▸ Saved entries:

(** C3, amended. For every observation and image size whose box sides and
    image sides are at most [2 ^ 25] in absolute value, the severity
    computed by [_estimate_severity] is the one the reference rules give: a
    leak is high when its confidence exceeds 0.70 and medium otherwise; a
    crack is high when [length_ratio > 0.25] or [area_ratio > 0.02], medium
    when [length_ratio > 0.08], low otherwise; corrosion is high above an
    [area_ratio] of 0.06, medium above 0.02, low otherwise; every other
    label is low. *)
Theorem estimate_severity_reference lbl conf x y w h img_w img_h :
  Z.abs w <= 2 ^ 25 -> Z.abs h <= 2 ^ 25 ->
  Z.abs img_w <= 2 ^ 25 -> Z.abs img_h <= 2 ^ 25 ->
  _estimate_severity (mkDetection lbl (Some conf) (x, y, w, h)) (img_w, img_h)
  = Spec.spec_severity lbl conf w h img_w img_h.
Proof.
  intros Hw Hh Hiw Hih.
  assert (Harea : 1 <= Z.max 1 (img_w * img_h) <= Zpos (2 ^ 50)).
  { change (Zpos (2 ^ 50)) with (2 ^ 25 * 2 ^ 25). nia. }
  assert (Hlen : 1 <= Z.max 1 (Z.max img_w img_h) <= Zpos (2 ^ 25)).
  { change (Zpos (2 ^ 25)) with (2 ^ 25). lia. }
  unfold _estimate_severity, Spec.spec_severity, get_confidence.
  cbn [label bbox confidence default]. unfold id.
  unfold area_ratio, length_ratio,
    Spec.spec_area_ratio, Spec.spec_length_ratio, exceeds.
  change 0.25%Q with (25 # 100). change 0.02%Q with (2 # 100).
  change 0.08%Q with (8 # 100). change 0.06%Q with (6 # 100).
  rewrite !(PyProps.truediv_threshold 2 (2 ^ 50) _ _ PyProps.gap_area_2 Harea).
  rewrite !(PyProps.truediv_threshold 6 (2 ^ 50) _ _ PyProps.gap_area_6 Harea).
  rewrite !(PyProps.truediv_threshold 8 (2 ^ 25) _ _ PyProps.gap_length_8 Hlen).
  rewrite !(PyProps.truediv_threshold 25 (2 ^ 25) _ _ PyProps.gap_length_25
              Hlen).
  rewrite !eqb_decide, !gtb_dec.
  repeat case_decide; try reflexivity;
    repeat match goal with
           | |- context [Qlt_le_dec ?a ?b] => destruct (Qlt_le_dec a b)
           end;
    try reflexivity; exfalso; lra.
Qed.

Lemma estimate_severity_reference_witness :
  _estimate_severity (mkDetection "crack" (Some 0.65%Q) (5, 5, 20, 3))
    (1000, 1000)
  = Spec.spec_severity "crack" 0.65%Q 20 3 1000 1000.
Proof.
  apply estimate_severity_reference; vm_compute; discriminate.
Defined.

(** C4. The overall severity of [analyze] is the maximum of the
    per-finding severities under [low < medium < high]: it bounds every
    finding's severity and is the severity of some finding, or [low] when
    there is no finding; whenever some finding is high, it is high. *)
Theorem overall_severity_maximum ds image_size :
  let r := severity (analyze ds image_size) in
  Forall (fun d => Spec.sev_le (_estimate_severity d image_size) r) ds
  /\ (Exists (fun d => _estimate_severity d image_size = r) ds
      \/ (ds = [] /\ r = Low))
  /\ (Exists (fun d => _estimate_severity d image_size = High) ds -> r = High).
Proof.
  cbn [analyze severity]. unfold _aggregate_severity.
  destruct (fold_aggregate_bounds image_size ds Low) as (_ & Hall & Hatt).
  cbv zeta in Hall, Hatt.
  set (r := fold_left (aggregate_step image_size) ds Low) in *.
  split; [| split].
  - eapply Forall_impl; [exact Hall |]. intros d Hd. by apply sev_le_order.
  - destruct Hatt as [Hlow | Hex]; [| by left].
    destruct ds as [| d ds]; [by right |]. left. constructor.
    apply Forall_inv in Hall. rewrite Hlow in *.
    destruct (_estimate_severity d image_size); cbn in Hall; (reflexivity || lia).
  - intros Hex. apply Exists_exists in Hex as (d & Hin & Hd).
    rewrite Forall_forall in Hall. specialize (Hall d Hin).
    rewrite Hd in Hall. destruct r; cbn in Hall; (reflexivity || lia).
Qed.

Lemma overall_severity_maximum_witness :
  severity
    (analyze [mkDetection "crack" (Some 0.65%Q) (5, 5, 20, 3);
              mkDetection "leak" (Some 0.9%Q) (10, 10, 50, 40)] (800, 600))
  = High.
Proof.
  apply (overall_severity_maximum
           [mkDetection "crack" (Some 0.65%Q) (5, 5, 20, 3);
            mkDetection "leak" (Some 0.9%Q) (10, 10, 50, 40)] (800, 600)).
  constructor 2. constructor. vm_compute. reflexivity.
Defined.

(** C5, as stated, fails for cracks: of two cracks on a 1000 x 1000 image,
    the 100 x 40 box has the larger [area_ratio] (0.004 against 0.003) and
    yet the lower severity, because the 300 x 10 box is long enough
    ([length_ratio] 0.3) to be high. *)
Lemma crack_area_not_monotone :
  let d1 := mkDetection "crack" (Some 0.8%Q) (0, 0, 300, 10) in
  let d2 := mkDetection "crack" (Some 0.8%Q) (0, 0, 100, 40) in
  label d1 = label d2
  /\ Qle (box_area_ratio d1 (1000, 1000)) (box_area_ratio d2 (1000, 1000))
  /\ _estimate_severity d1 (1000, 1000) = High
  /\ _estimate_severity d2 (1000, 1000) = Medium
  /\ ~ Spec.sev_le (_estimate_severity d1 (1000, 1000))
                   (_estimate_severity d2 (1000, 1000)).
Proof.
  cbv zeta. repeat split; try reflexivity.
  - vm_compute. discriminate.
  - vm_compute. tauto.
Qed.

▸ Task prompt:
The response has to match the data exactly, line for line.

▸ Answer for the task:
(** C3, amended. For every observation and image size whose box sides and
    image sides are at most [2 ^ 25] in absolute value, the severity
    computed by [_estimate_severity] is the one the reference rules give: a
    leak is high when its confidence exceeds 0.70 and medium otherwise; a
    crack is high when [length_ratio > 0.25] or [area_ratio > 0.02], medium
    when [length_ratio > 0.08], low otherwise; corrosion is high above an
    [area_ratio] of 0.06, medium above 0.02, low otherwise; every other
    label is low. *)
Theorem estimate_severity_reference lbl conf x y w h img_w img_h :
  Z.abs w <= 2 ^ 25 -> Z.abs h <= 2 ^ 25 ->
  Z.abs img_w <= 2 ^ 25 -> Z.abs img_h <= 2 ^ 25 ->
  _estimate_severity (mkDetection lbl (Some conf) (x, y, w, h)) (img_w, img_h)
  = Spec.spec_severity lbl conf w h img_w img_h.
Proof.
  intros Hw Hh Hiw Hih.
  assert (Harea : 1 <= Z.max 1 (img_w * img_h) <= Zpos (2 ^ 50)).
  { change (Zpos (2 ^ 50)) with (2 ^ 25 * 2 ^ 25). nia. }
  assert (Hlen : 1 <= Z.max 1 (Z.max img_w img_h) <= Zpos (2 ^ 25)).
  { change (Zpos (2 ^ 25)) with (2 ^ 25). lia. }
  unfold _estimate_severity, Spec.spec_severity, get_confidence.
  cbn [label bbox confidence default]. unfold id.
  unfold area_ratio, length_ratio,
    Spec.spec_area_ratio, Spec.spec_length_ratio, exceeds.
  change 0.25%Q with (25 # 100). change 0.02%Q with (2 # 100).
  change 0.08%Q with (8 # 100). change 0.06%Q with (6 # 100).
  rewrite !(PyProps.truediv_threshold 2 (2 ^ 50) _ _ PyProps.gap_area_2 Harea).
  rewrite !(PyProps.truediv_threshold 6 (2 ^ 50) _ _ PyProps.gap_area_6 Harea).
  rewrite !(PyProps.truediv_threshold 8 (2 ^ 25) _ _ PyProps.gap_length_8 Hlen).
  rewrite !(PyProps.truediv_threshold 25 (2 ^ 25) _ _ PyProps.gap_length_25
              Hlen).
  rewrite !eqb_decide, !gtb_dec.
  repeat case_decide; try reflexivity;
    repeat match goal with
           | |- context [Qlt_le_dec ?a ?b] => destruct (Qlt_le_dec a b)
           end;
    try reflexivity; exfalso; lra.
Qed.

Lemma estimate_severity_reference_witness :
  _estimate_severity (mkDetection "crack" (Some 0.65%Q) (5, 5, 20, 3))
    (1000, 1000)
  = Spec.spec_severity "crack" 0.65%Q 20 3 1000 1000.
Proof.
  apply estimate_severity_reference; vm_compute; discriminate.
Defined.

(** C4. The overall severity of [analyze] is the maximum of the
    per-finding severities under [low < medium < high]: it bounds every
    finding's severity and is the severity of some finding, or [low] when
    there is no finding; whenever some finding is high, it is high. *)
Theorem overall_severity_maximum ds image_size :
  let r := severity (analyze ds image_size) in
  Forall (fun d => Spec.sev_le (_estimate_severity d image_size) r) ds
  /\ (Exists (fun d => _estimate_severity d image_size = r) ds
      \/ (ds = [] /\ r = Low))
  /\ (Exists (fun d => _estimate_severity d image_size = High) ds -> r = High).
Proof.
  cbn [analyze severity]. unfold _aggregate_severity.
  destruct (fold_aggregate_bounds image_size ds Low) as (_ & Hall & Hatt).
  cbv zeta in Hall, Hatt.
  set (r := fold_left (aggregate_step image_size) ds Low) in *.
  split; [| split].
  - eapply Forall_impl; [exact Hall |]. intros d Hd. by apply sev_le_order.
  - destruct Hatt as [Hlow | Hex]; [| by left].
    destruct ds as [| d ds]; [by right |]. left. constructor.
    apply Forall_inv in Hall. rewrite Hlow in *.
    destruct (_estimate_severity d image_size); cbn in Hall; (reflexivity || lia).
  - intros Hex. apply Exists_exists in Hex as (d & Hin & Hd).
    rewrite Forall_forall in Hall. specialize (Hall d Hin).
    rewrite Hd in Hall. destruct r; cbn in Hall; (reflexivity || lia).
Qed.

Lemma overall_severity_maximum_witness :
  severity
    (analyze [mkDetection "crack" (Some 0.65%Q) (5, 5, 20, 3);
              mkDetection "leak" (Some 0.9%Q) (10, 10, 50, 40)] (800, 600))
  = High.
Proof.
  apply (overall_severity_maximum
           [mkDetection "crack" (Some 0.65%Q) (5, 5, 20, 3);
            mkDetection "leak" (Some 0.9%Q) (10, 10, 50, 40)] (800, 600)).
  constructor 2. constructor. vm_compute. reflexivity.
Defined.

(** C5, as stated, fails for cracks: of two cracks on a 1000 x 1000 image,
    the 100 x 40 box has the larger [area_ratio] (0.004 against 0.003) and
    yet the lower severity, because the 300 x 10 box is long enough
    ([length_ratio] 0.3) to be high. *)
Lemma crack_area_not_monotone :
  let d1 := mkDetection "crack" (Some 0.8%Q) (0, 0, 300, 10) in
  let d2 := mkDetection "crack" (Some 0.8%Q) (0, 0, 100, 40) in
  label d1 = label d2
  /\ Qle (box_area_ratio d1 (1000, 1000)) (box_area_ratio d2 (1000, 1000))
  /\ _estimate_severity d1 (1000, 1000) = High
  /\ _estimate_severity d2 (1000, 1000) = Medium
  /\ ~ Spec.sev_le (_estimate_severity d1 (1000, 1000))
                   (_estimate_severity d2 (1000, 1000)).
Proof.
  cbv zeta. repeat split; try reflexivity.
  - vm_compute. discriminate.
  - vm_compute. tauto.
Qed.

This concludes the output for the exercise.